*** Opening SUPPLIED INFORMATION ***
(* ===== verification/Abi.v ===== *)
(** * The frozen verified-ingress ABI ([go.minekube.com/connect/geyserliteabi])

    The constants come from another module, so they are parameters of the
    library: the class [IngressAbi]. The class [AbiLaws] states what the Go code
    relies on, the documented layout of the four authenticated packets and of the
    bootstrap packet. [abi_v1] gives the values of version 1, which the Java side
    of the repository repeats (VerifiedIngressSubprocess.java lines 26-53,
    IngressTransport.java lines 26-36), and satisfies the laws. *)
From S2P Require Import Prelude GoInt.

Class IngressAbi := {
  CorrelationBytes : Z;
  MinIngressFrameBytes : Z;
  MaxIngressFrameBytes : Z;
  MaxIngressLifetime : Z;
  VerifiedIngressVersion : Z;

  AssignmentOK : Z;
  AssignmentUnknownOrClosedHandle : Z;
  AssignmentDuplicateHandleOrCorrelation : Z;
  AssignmentInvalidOrExpiredTime : Z;
  AssignmentWrongConnectionState : Z;
  CallbackRegistrationOK : Z;

  SubprocessFrameVersion : Z;
  SubprocessAssignment : Z;
  SubprocessAssignmentACK : Z;
  SubprocessVerifiedIngress : Z;
  SubprocessConnectionOpen : Z;
  SubprocessACKPositive : Z;
  SubprocessACKNegative : Z;

  SubprocessIPCKeyBytes : Z;
  SubprocessMACBytes : Z;
  SubprocessBootstrapPacketBytes : Z;
  SubprocessVersionOffset : Z;
  SubprocessTypeOffset : Z;
  SubprocessGenerationOffset : Z;
  SubprocessSequenceOffset : Z;
  SubprocessConnectionHandleOffset : Z;
  SubprocessCorrelationOffset : Z;
  SubprocessAssignmentExpiresOffset : Z;
  SubprocessAssignmentMACOffset : Z;
  SubprocessAssignmentPacketBytes : Z;
  SubprocessAssignmentACKStatusOffset : Z;
  SubprocessAssignmentACKMACOffset : Z;
  SubprocessAssignmentACKPacketBytes : Z;
  SubprocessVerifiedIngressPayloadOffset : Z;
  MinSubprocessVerifiedIngressPacketBytes : Z;
  MaxSubprocessVerifiedIngressPacketBytes : Z;
  SubprocessConnectionOpenMACOffset : Z;
  SubprocessConnectionOpenPacketBytes : Z;
  MaxAuthenticatedPacketBytes : Z;
}.

Class AbiLaws (A : IngressAbi) : Prop := {
  law_correlation : 0 < CorrelationBytes;
  law_min_frame : 0 < MinIngressFrameBytes;
  law_frame : MinIngressFrameBytes ≤ MaxIngressFrameBytes;
  law_lifetime : 0 < MaxIngressLifetime < maxDuration;

  law_version_byte : is_byte SubprocessFrameVersion;
  law_type_bytes : Bytes [SubprocessAssignment; SubprocessAssignmentACK;
                          SubprocessVerifiedIngress; SubprocessConnectionOpen];
  law_types : NoDup [SubprocessAssignment; SubprocessAssignmentACK;
                     SubprocessVerifiedIngress; SubprocessConnectionOpen];
  law_acks : SubprocessACKPositive ≠ SubprocessACKNegative;
  law_ack_bytes : Bytes [SubprocessACKPositive; SubprocessACKNegative];
  law_codes : NoDup [AssignmentOK; AssignmentUnknownOrClosedHandle;
                     AssignmentDuplicateHandleOrCorrelation;
                     AssignmentInvalidOrExpiredTime;
                     AssignmentWrongConnectionState; -2147483648];

  law_key : 0 < SubprocessIPCKeyBytes;
  law_mac : SubprocessMACBytes = 32;
  law_bootstrap : SubprocessBootstrapPacketBytes = 9 + SubprocessIPCKeyBytes;
  law_version_off : SubprocessVersionOffset = 0;
  law_type_off : SubprocessTypeOffset = 1;
  law_generation_off : SubprocessGenerationOffset = 2;
  law_sequence_off : SubprocessSequenceOffset = 10;
  law_handle_off : SubprocessConnectionHandleOffset = 18;
  law_correlation_off : SubprocessCorrelationOffset = 26;
  law_expires_off : SubprocessAssignmentExpiresOffset = 26 + CorrelationBytes;
  law_assignment_mac : SubprocessAssignmentMACOffset = 34 + CorrelationBytes;
  law_assignment_len : SubprocessAssignmentPacketBytes = 66 + CorrelationBytes;
  law_status_off : SubprocessAssignmentACKStatusOffset = 26 + CorrelationBytes;
  law_ack_mac : SubprocessAssignmentACKMACOffset = 27 + CorrelationBytes;
  law_ack_len : SubprocessAssignmentACKPacketBytes = 59 + CorrelationBytes;
  law_payload_off : SubprocessVerifiedIngressPayloadOffset = 26;
  law_min_verified : MinSubprocessVerifiedIngressPacketBytes = 58 + MinIngressFrameBytes;
  law_max_verified : MaxSubprocessVerifiedIngressPacketBytes = 58 + MaxIngressFrameBytes;
  law_open_mac : SubprocessConnectionOpenMACOffset = 26;
  law_open_len : SubprocessConnectionOpenPacketBytes = 58;
  law_max_packet : 66 + CorrelationBytes ≤ MaxAuthenticatedPacketBytes
                   ∧ 58 + MaxIngressFrameBytes ≤ MaxAuthenticatedPacketBytes;
  (* a constant used as an int *)
  law_max_int : MaxAuthenticatedPacketBytes < 2 ^ 63;
}.

(** Version 1. Two values the Java side does not name, the protobuf version
    field and the largest packet, are 1 and the 8192-byte read buffer. *)
#[export] Instance abi_v1 : IngressAbi := {|
  CorrelationBytes := 16;
  MinIngressFrameBytes := 1;
  MaxIngressFrameBytes := 4096;
  MaxIngressLifetime := 5 * Second;
  VerifiedIngressVersion := 1;
  AssignmentOK := 0;
  AssignmentUnknownOrClosedHandle := -1;
  AssignmentDuplicateHandleOrCorrelation := -2;
  AssignmentInvalidOrExpiredTime := -3;
  AssignmentWrongConnectionState := -4;
  CallbackRegistrationOK := 0;
  SubprocessFrameVersion := 1;
  SubprocessAssignment := 1;
  SubprocessAssignmentACK := 2;
  SubprocessVerifiedIngress := 3;
  SubprocessConnectionOpen := 4;
  SubprocessACKPositive := 0;
  SubprocessACKNegative := 1;
  SubprocessIPCKeyBytes := 32;
  SubprocessMACBytes := 32;
  SubprocessBootstrapPacketBytes := 41;
  SubprocessVersionOffset := 0;
  SubprocessTypeOffset := 1;
  SubprocessGenerationOffset := 2;
  SubprocessSequenceOffset := 10;
  SubprocessConnectionHandleOffset := 18;
  SubprocessCorrelationOffset := 26;
  SubprocessAssignmentExpiresOffset := 42;
  SubprocessAssignmentMACOffset := 50;
  SubprocessAssignmentPacketBytes := 82;
  SubprocessAssignmentACKStatusOffset := 42;
  SubprocessAssignmentACKMACOffset := 43;
  SubprocessAssignmentACKPacketBytes := 75;
  SubprocessVerifiedIngressPayloadOffset := 26;
  MinSubprocessVerifiedIngressPacketBytes := 59;
  MaxSubprocessVerifiedIngressPacketBytes := 4154;
  SubprocessConnectionOpenMACOffset := 26;
  SubprocessConnectionOpenPacketBytes := 58;
  MaxAuthenticatedPacketBytes := 8192;
|}.

#[export] Instance abi_v1_laws : AbiLaws abi_v1.
Proof.
  split; unfold is_byte, maxDuration; cbn;
    try lia; try (by repeat constructor);
    try (repeat constructor; cbn; unfold is_byte; lia);
    by apply (bool_decide_unpack _); vm_compute.
Qed.

(** The sentinel errors of ingress.go, and of a transport's reads and writes. *)
Inductive IngressError :=
| ErrIngressABI
| ErrIngressAuthentication
| ErrIngressClosed
| ErrIngressDuplicate
| ErrIngressFrame
| ErrIngressGeneration
| ErrIngressLifetime
| ErrIngressMismatch
| ErrIngressOverflow
| ErrIngressRejected
| ErrIngressSequence.

#[export] Instance IngressError_eq_dec : EqDecision IngressError.
Proof. solve_decision. Defined.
*** Closing SUPPLIED INFORMATION ***
If a line of the listing above contains "values", pick it out and copy it.

    bootstrap packet. [abi_v1] gives the values of version 1, which the Java side
(** Version 1. Two values the Java side does not name, the protobuf version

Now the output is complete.